(TASK) Which lines of the listing below contain the word "their"? Return them.

(WORKING DATA)
(* ===== verification/Limbs.v ===== *)
(** * Limb vectors

    The scalar and field routines of [crypto-ops.c] keep a multi-precision
    integer in signed locals [s0, s1, ...] (or [h0, ..., h9]).  Here the locals
    are a list; each repeated statement group of the source is an operation on
    it.  An interval domain with one sound abstract operation per concrete
    operation shows that no operation overflows; [eval] is the integer a vector
    stands for. *)

From stdpp Require Import base list numbers.
From Stdlib Require Import ZArith Lia.
From S2P Require Import Prelude.

(** ** Operations

    [n] is the width of the signed type of the locals. *)
Section Limbs.
Context (n : Z).

(** [s_j += x; s_i -= c << w]. *)
Definition move_carry (c x w : Z) (i j : nat) (s : list Z) : result (list Z) :=
  let! sj := get s j in
  let! sj := signed n (sj + x) in
  let! s := set s j sj in
  let! m := signed n (c * 2 ^ w) in
  let! si := get s i in
  let! si := signed n (si - m) in
  set s i si.

(** [carry = (s_i + (1 << (w-1))) >> w; s_{i+1} += carry; s_i -= carry << w]. *)
Definition carry_round (w : Z) (i : nat) (s : list Z) : result (list Z) :=
  let! si := get s i in
  let! t := signed n (si + 2 ^ (w - 1)) in
  let c := Z.shiftr t w in
  move_carry c c w i (S i) s.

(** [carry = s_i >> w; s_{i+1} += carry; s_i -= carry << w]. *)
Definition carry_floor (w : Z) (i : nat) (s : list Z) : result (list Z) :=
  let! si := get s i in
  let c := Z.shiftr si w in
  move_carry c c w i (S i) s.

(** The top carry of the field: [carry = (s_i + (1 << (w-1))) >> w;
    s_0 += carry * 19; s_i -= carry << w]. *)
Definition carry_wrap (w : Z) (i : nat) (s : list Z) : result (list Z) :=
  let! si := get s i in
  let! t := signed n (si + 2 ^ (w - 1)) in
  let c := Z.shiftr t w in
  let! x := signed n (c * 19) in
  move_carry c x w i 0 s.

(** [carry = s_i >> w; s_i -= carry << w]. *)
Definition carry_drop (w : Z) (i : nat) (s : list Z) : result (list Z) :=
  let! si := get s i in
  let c := Z.shiftr si w in
  let! m := signed n (c * 2 ^ w) in
  let! si := signed n (si - m) in
  set s i si.

(** [s_j += x * m]. *)
Definition add_mul (j : nat) (x m : Z) (s : list Z) : result (list Z) :=
  let! t := signed n (x * m) in
  let! sj := get s j in
  let! sj := signed n (sj + t) in
  set s j sj.

(** [s_j -= x * m]. *)
Definition sub_mul (j : nat) (x m : Z) (s : list Z) : result (list Z) :=
  let! t := signed n (x * m) in
  let! sj := get s j in
  let! sj := signed n (sj - t) in
  set s j sj.

(** ** Value of a vector *)
Fixpoint eval (ws s : list Z) : Z :=
  match ws, s with
  | w :: ws, x :: s => w * x + eval ws s
  | _, _ => 0
  end.

Lemma eval_insert ws s i a x :
  s !! i = Some a -> eval ws (<[i := x]> s) = eval ws s + nth i ws 0 * (x - a).
Proof.
  revert s i. induction ws as [|w ws IH]; intros s i Hi.
  { destruct i; simpl; lia. }
  destruct s as [|y s]; [done|]. destruct i as [|i]; simpl in *; [simplify_eq; lia|].
  rewrite (IH _ _ Hi). lia.
Qed.

(** ** Intervals *)
Definition iv : Type := Z * Z.
Definition inside (x : Z) (a : iv) : Prop := a.1 <= x <= a.2.
Definition in_ivs : list Z -> list iv -> Prop := Forall2 inside.

Definition fits (a : iv) : bool := (- 2 ^ (n - 1) <=? a.1) && (a.2 <? 2 ^ (n - 1)).
Definition iv_add (a b : iv) : iv := (a.1 + b.1, a.2 + b.2).
Definition iv_opp (a : iv) : iv := (- a.2, - a.1).
Definition iv_scale (m : Z) (a : iv) : iv :=
  if 0 <=? m then (a.1 * m, a.2 * m) else (a.2 * m, a.1 * m).
Definition iv_shiftr (w : Z) (a : iv) : iv := (Z.shiftr a.1 w, Z.shiftr a.2 w).
Definition guard (a : iv) : option iv := if fits a then Some a else None.

Definition iv_move (c x r : iv) (w : Z) (i j : nat) (A : list iv) : option (list iv) :=
  b ← A !! j;
  b' ← guard (iv_add b x);
  _ ← guard (iv_scale (2 ^ w) c);
  _ ← A !! i;
  if bool_decide (i <> j) && fits r then Some (<[i := r]> (<[j := b']> A)) else None.

Definition iv_carry_round (w : Z) (i : nat) (A : list iv) : option (list iv) :=
  a ← A !! i;
  t ← guard (iv_add a (2 ^ (w - 1), 2 ^ (w - 1)));
  if 0 <? w then
    iv_move (iv_shiftr w t) (iv_shiftr w t) (- 2 ^ (w - 1), 2 ^ (w - 1) - 1) w i (S i) A
  else None.

Definition iv_carry_floor (w : Z) (i : nat) (A : list iv) : option (list iv) :=
  a ← A !! i;
  if 0 <? w then
    iv_move (iv_shiftr w a) (iv_shiftr w a) (0, 2 ^ w - 1) w i (S i) A
  else None.

Definition iv_carry_drop (w : Z) (i : nat) (A : list iv) : option (list iv) :=
  a ← A !! i;
  _ ← guard (iv_scale (2 ^ w) (iv_shiftr w a));
  if (0 <? w) && fits (0, 2 ^ w - 1) then Some (<[i := (0, 2 ^ w - 1)]> A) else None.

Definition iv_carry_wrap (w : Z) (i : nat) (A : list iv) : option (list iv) :=
  a ← A !! i;
  t ← guard (iv_add a (2 ^ (w - 1), 2 ^ (w - 1)));
  x ← guard (iv_scale 19 (iv_shiftr w t));
  if 0 <? w then
    iv_move (iv_shiftr w t) x (- 2 ^ (w - 1), 2 ^ (w - 1) - 1) w i 0 A
  else None.

Definition iv_add_mul (j : nat) (x : iv) (m : Z) (A : list iv) : option (list iv) :=
  t ← guard (iv_scale m x);
  b ← A !! j;
  b' ← guard (iv_add b t);
  Some (<[j := b']> A).

Definition iv_sub_mul (j : nat) (x : iv) (m : Z) (A : list iv) : option (list iv) :=
  t ← guard (iv_scale m x);
  b ← A !! j;
  b' ← guard (iv_add b (iv_opp t));
  Some (<[j := b']> A).

(** ** Soundness *)
Lemma inside_add x y a b : inside x a -> inside y b -> inside (x + y) (iv_add a b).
Proof. unfold inside, iv_add. simpl. lia. Qed.

Lemma inside_opp x a : inside x a -> inside (- x) (iv_opp a).
Proof. unfold inside, iv_opp. simpl. lia. Qed.

Lemma inside_scale x a m : inside x a -> inside (x * m) (iv_scale m a).
Proof. unfold inside, iv_scale. case_match; simpl; nia. Qed.

Lemma inside_shiftr x a w : 0 < w -> inside x a -> inside (Z.shiftr x w) (iv_shiftr w a).
Proof.
  unfold inside, iv_shiftr. simpl. intros Hw H. rewrite !Z.shiftr_div_pow2 by lia.
  split; apply Z.div_le_mono; lia.
Qed.

Lemma guard_ok x a b : guard a = Some b -> inside x a -> inside x b /\ signed n x = Ok x.
Proof.
  unfold guard, fits. case_match eqn:E; [|done]. intros [= <-] Hx. split; [done|].
  unfold inside in Hx. apply signed_ok. lia.
Qed.

Lemma fits_ok x a : fits a = true -> inside x a -> signed n x = Ok x.
Proof. intros H. eapply (guard_ok x a a). unfold guard. by rewrite H. Qed.

Lemma in_ivs_lookup s A i a : in_ivs s A -> A !! i = Some a -> exists x, s !! i = Some x /\ inside x a.
Proof. intros H Ha. destruct (Forall2_lookup_r _ _ _ _ _ H Ha) as (x & ? & ?). eauto. Qed.

Lemma in_ivs_insert s A i x a : in_ivs s A -> inside x a -> in_ivs (<[i := x]> s) (<[i := a]> A).
Proof. apply Forall2_insert. Qed.

(** [carried s s' i j c x w]: [s'] is [s] after [s_j += x; s_i -= c << w]. *)
Definition carried (s s' : list Z) (i j : nat) (c x w : Z) : Prop :=
  exists a b, s !! i = Some a /\ s !! j = Some b /\
    s' = <[i := a - c * 2 ^ w]> (<[j := b + x]> s) /\ i <> j.

Lemma eval_carried ws s s' i j c x w :
  carried s s' i j c x w ->
  eval ws s' = eval ws s + nth j ws 0 * x - nth i ws 0 * 2 ^ w * c.
Proof.
  intros (a & b & Ha & Hb & -> & Hij).
  rewrite (eval_insert _ _ i a), (eval_insert _ _ j b); [lia|done|].
  by rewrite list_lookup_insert_ne.
Qed.

Lemma move_carry_sound s A A' ci xi r w i j c x a :
  in_ivs s A -> iv_move ci xi r w i j A = Some A' ->
  inside c ci -> inside x xi -> s !! i = Some a -> inside (a - c * 2 ^ w) r ->
  returns (move_carry c x w i j s) (fun s' => in_ivs s' A' /\ carried s s' i j c x w).
Proof.
  unfold iv_move, move_carry. intros Hs HA Hc Hx Ha Hr.
  destruct (A !! j) as [bi|] eqn:Ej; [simpl in HA|done].
  destruct (guard (iv_add bi xi)) as [bi'|] eqn:Eb; [simpl in HA|done].
  destruct (guard (iv_scale _ ci)) as [mi|] eqn:Em; [simpl in HA|done].
  destruct (A !! i) as [ai|] eqn:Ei; [simpl in HA|done].
  destruct (bool_decide_reflect (i <> j)) as [Hij|]; [simpl in HA|done].
  destruct (fits r) eqn:Er; [|done]. simplify_eq.
  destruct (in_ivs_lookup _ _ _ _ Hs Ej) as (b & Hb & Hbi).
  destruct (guard_ok _ _ _ Eb (inside_add _ _ _ _ Hbi Hx)) as [Hb' Hbok].
  destruct (guard_ok _ _ _ Em (inside_scale _ _ (2 ^ w) Hc)) as [_ Hmok].
  rewrite (get_ok _ _ _ Hb). simpl. rewrite Hbok. simpl.
  rewrite set_ok by eauto using lookup_lt_Some. simpl. rewrite Hmok. simpl.
  rewrite (get_ok _ i a) by (by rewrite list_lookup_insert_ne). simpl.
  rewrite (fits_ok _ _ Er Hr). simpl.
  rewrite set_ok by (rewrite length_insert; eauto using lookup_lt_Some). simpl.
  split; [by repeat apply in_ivs_insert|]. exists a, b. auto.
Qed.

Lemma round_remainder a w :
  0 < w -> inside (a - Z.shiftr (a + 2 ^ (w - 1)) w * 2 ^ w) (- 2 ^ (w - 1), 2 ^ (w - 1) - 1).
Proof.
  intros Hw. rewrite Z.shiftr_div_pow2 by lia. unfold inside. simpl.
  pose proof (Z.mod_pos_bound (a + 2 ^ (w - 1)) (2 ^ w) ltac:(lia)).
  pose proof (Z.div_mod (a + 2 ^ (w - 1)) (2 ^ w) ltac:(lia)).
  assert (2 ^ w = 2 * 2 ^ (w - 1)) as E by (rewrite <- Z.pow_succ_r by lia; f_equal; lia).
  lia.
Qed.

Lemma floor_remainder a w : 0 < w -> inside (a - Z.shiftr a w * 2 ^ w) (0, 2 ^ w - 1).
Proof.
  intros Hw. rewrite Z.shiftr_div_pow2 by lia. unfold inside. simpl.
  pose proof (Z.mod_pos_bound a (2 ^ w) ltac:(lia)).
  pose proof (Z.div_mod a (2 ^ w) ltac:(lia)). lia.
Qed.

Lemma carry_round_sound w i s A A' :
  in_ivs s A -> iv_carry_round w i A = Some A' ->
  returns (carry_round w i s) (fun s' => in_ivs s' A' /\ exists c, carried s s' i (S i) c c w).
Proof.
  unfold iv_carry_round, carry_round. intros Hs HA.
  destruct (A !! i) as [ai|] eqn:Ei; [simpl in HA|done].
  destruct (guard _) as [ti|] eqn:Et; [simpl in HA|done].
  destruct (Z.ltb_spec 0 w); [|done].
  destruct (in_ivs_lookup _ _ _ _ Hs Ei) as (a & Ha & Hai).
  assert (inside (a + 2 ^ (w - 1)) (iv_add ai (2 ^ (w - 1), 2 ^ (w - 1)))) as Ht
    by (apply inside_add; [done|unfold inside; simpl; lia]).
  destruct (guard_ok _ _ _ Et Ht) as [Ht' Htok].
  rewrite (get_ok _ _ _ Ha). simpl. rewrite Htok. simpl.
  eapply returns_mono; [eapply move_carry_sound; eauto using inside_shiftr, round_remainder|].
  naive_solver.
Qed.

Lemma carry_floor_sound w i s A A' :
  in_ivs s A -> iv_carry_floor w i A = Some A' ->
  returns (carry_floor w i s) (fun s' => in_ivs s' A' /\ exists c, carried s s' i (S i) c c w).
Proof.
  unfold iv_carry_floor, carry_floor. intros Hs HA.
  destruct (A !! i) as [ai|] eqn:Ei; [simpl in HA|done].
  destruct (Z.ltb_spec 0 w); [|done].
  destruct (in_ivs_lookup _ _ _ _ Hs Ei) as (a & Ha & Hai).
  rewrite (get_ok _ _ _ Ha). simpl.
  eapply returns_mono; [eapply move_carry_sound; eauto using inside_shiftr, floor_remainder|].
  naive_solver.
Qed.

Lemma carry_drop_sound w i s A A' :
  in_ivs s A -> iv_carry_drop w i A = Some A' ->
  returns (carry_drop w i s) (fun s' => in_ivs s' A' /\
    exists a, s !! i = Some a /\ s' = <[i := a mod 2 ^ w]> s).
Proof.
  unfold iv_carry_drop, carry_drop. intros Hs HA.
  destruct (A !! i) as [ai|] eqn:Ei; [simpl in HA|done].
  destruct (guard _) as [ti|] eqn:Et; [simpl in HA|done].
  destruct (Z.ltb_spec 0 w) as [Hw|]; [simpl in HA|done].
  destruct (fits _) eqn:Er; [|done]. simplify_eq.
  destruct (in_ivs_lookup _ _ _ _ Hs Ei) as (a & Ha & Hai).
  destruct (guard_ok _ _ _ Et (inside_scale _ _ _ (inside_shiftr _ _ _ Hw Hai))) as [_ Htok].
  rewrite (get_ok _ _ _ Ha). simpl. rewrite Htok. simpl.
  pose proof (floor_remainder a w Hw) as Hr.
  rewrite (fits_ok _ _ Er Hr). simpl. rewrite set_ok by eauto using lookup_lt_Some. simpl.
  split; [by apply in_ivs_insert|]. exists a. split; [done|]. do 2 f_equal.
  rewrite Z.shiftr_div_pow2, Z.mod_eq by lia. lia.
Qed.

Lemma carry_wrap_sound w i s A A' :
  in_ivs s A -> iv_carry_wrap w i A = Some A' ->
  returns (carry_wrap w i s) (fun s' => in_ivs s' A' /\ exists c, carried s s' i 0 c (c * 19) w).
Proof.
  unfold iv_carry_wrap, carry_wrap. intros Hs HA.
  destruct (A !! i) as [ai|] eqn:Ei; [simpl in HA|done].
  destruct (guard _) as [ti|] eqn:Et; [simpl in HA|done].
  destruct (guard (iv_scale _ _)) as [xi|] eqn:Ex; [simpl in HA|done].
  destruct (Z.ltb_spec 0 w); [|done].
  destruct (in_ivs_lookup _ _ _ _ Hs Ei) as (a & Ha & Hai).
  assert (inside (a + 2 ^ (w - 1)) (iv_add ai (2 ^ (w - 1), 2 ^ (w - 1)))) as Ht
    by (apply inside_add; [done|unfold inside; simpl; lia]).
  destruct (guard_ok _ _ _ Et Ht) as [Ht' Htok].
  destruct (guard_ok (Z.shiftr (a + 2 ^ (w - 1)) w * 19) _ _ Ex) as [Hx Hxok];
    [by apply inside_scale, inside_shiftr|].
  rewrite (get_ok _ _ _ Ha). simpl. rewrite Htok. simpl. rewrite Hxok. simpl.
  eapply returns_mono; [eapply move_carry_sound; eauto using inside_shiftr, round_remainder|].
  naive_solver.
Qed.

(** [bumped s s' j x]: [s'] is [s] after [s_j += x]. *)
Definition bumped (s s' : list Z) (j : nat) (x : Z) : Prop :=
  exists b, s !! j = Some b /\ s' = <[j := b + x]> s.

Lemma eval_bumped ws s s' j x : bumped s s' j x -> eval ws s' = eval ws s + nth j ws 0 * x.
Proof. intros (b & Hb & ->). rewrite (eval_insert _ _ _ b) by done. lia. Qed.

Lemma add_mul_sound j x xi m s A A' :
  in_ivs s A -> inside x xi -> iv_add_mul j xi m A = Some A' ->
  returns (add_mul j x m s) (fun s' => in_ivs s' A' /\ bumped s s' j (x * m)).
Proof.
  unfold iv_add_mul, add_mul. intros Hs Hx HA.
  destruct (guard _) as [ti|] eqn:Et; [simpl in HA|done].
  destruct (A !! j) as [bi|] eqn:Ej; [simpl in HA|done].
  destruct (guard (iv_add _ _)) as [bi'|] eqn:Eb; [simpl in HA|done]. simplify_eq.
  destruct (in_ivs_lookup _ _ _ _ Hs Ej) as (b & Hb & Hbi).
  destruct (guard_ok _ _ _ Et (inside_scale _ _ m Hx)) as [Ht Htok].
  destruct (guard_ok _ _ _ Eb (inside_add _ _ _ _ Hbi Ht)) as [Hb' Hbok].
  rewrite Htok. simpl. rewrite (get_ok _ _ _ Hb). simpl. rewrite Hbok. simpl.
  rewrite set_ok by eauto using lookup_lt_Some. simpl.
  split; [by apply in_ivs_insert|]. exists b. auto.
Qed.

Lemma sub_mul_sound j x xi m s A A' :
  in_ivs s A -> inside x xi -> iv_sub_mul j xi m A = Some A' ->
  returns (sub_mul j x m s) (fun s' => in_ivs s' A' /\ bumped s s' j (- (x * m))).
Proof.
  unfold iv_sub_mul, sub_mul. intros Hs Hx HA.
  destruct (guard _) as [ti|] eqn:Et; [simpl in HA|done].
  destruct (A !! j) as [bi|] eqn:Ej; [simpl in HA|done].
  destruct (guard (iv_add _ _)) as [bi'|] eqn:Eb; [simpl in HA|done]. simplify_eq.
  destruct (in_ivs_lookup _ _ _ _ Hs Ej) as (b & Hb & Hbi).
  destruct (guard_ok _ _ _ Et (inside_scale _ _ m Hx)) as [Ht Htok].
  destruct (guard_ok _ _ _ Eb (inside_add _ _ _ _ Hbi (inside_opp _ _ Ht))) as [Hb' Hbok].
  rewrite Htok. simpl. rewrite (get_ok _ _ _ Hb). simpl.
  replace (b - x * m) with (b + - (x * m)) by lia. rewrite Hbok. simpl.
  rewrite set_ok by eauto using lookup_lt_Some. simpl.
  split; [by apply in_ivs_insert|]. exists b. auto.
Qed.

(** The carries keep the value of a vector whose weights match their widths. *)
Lemma carry_round_spec ws w i s A A' :
  in_ivs s A -> iv_carry_round w i A = Some A' -> (nth (S i) ws 0 =? nth i ws 0 * 2 ^ w) = true ->
  returns (carry_round w i s) (fun s' => in_ivs s' A' /\ eval ws s' = eval ws s).
Proof.
  intros Hs HA Hw. eapply returns_mono; [by eapply carry_round_sound|].
  intros s' [Hs' [c Hc]]. split; [done|]. rewrite (eval_carried _ _ _ _ _ _ _ _ Hc). lia.
Qed.

Lemma carry_floor_spec ws w i s A A' :
  in_ivs s A -> iv_carry_floor w i A = Some A' -> (nth (S i) ws 0 =? nth i ws 0 * 2 ^ w) = true ->
  returns (carry_floor w i s) (fun s' => in_ivs s' A' /\ eval ws s' = eval ws s).
Proof.
  intros Hs HA Hw. eapply returns_mono; [by eapply carry_floor_sound|].
  intros s' [Hs' [c Hc]]. split; [done|]. rewrite (eval_carried _ _ _ _ _ _ _ _ Hc). lia.
Qed.
End Limbs.

(** Takes the elements and their bounds out of an interval vector. *)
Ltac ivs_inv H :=
  repeat (apply Forall2_cons_inv_r in H as (? & ? & ? & H & ->));
  apply Forall2_nil_inv_r in H as ->.

(** One carry of a chain: the vector's intervals are computed. *)
Ltac limb_carry lem ws :=
  let s := fresh "s" in let Hs := fresh "Hs" in let Hv := fresh "Hv" in
  eapply returns_bind; [eapply (lem ws); [eassumption | vm_compute; reflexivity | vm_compute; reflexivity] |];
  intros s [Hs Hv].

(RESPONSE TO THIS EXERCISE)
(** The carries keep the value of a vector whose weights match their widths. *)
(** Takes the elements and their bounds out of an interval vector. *)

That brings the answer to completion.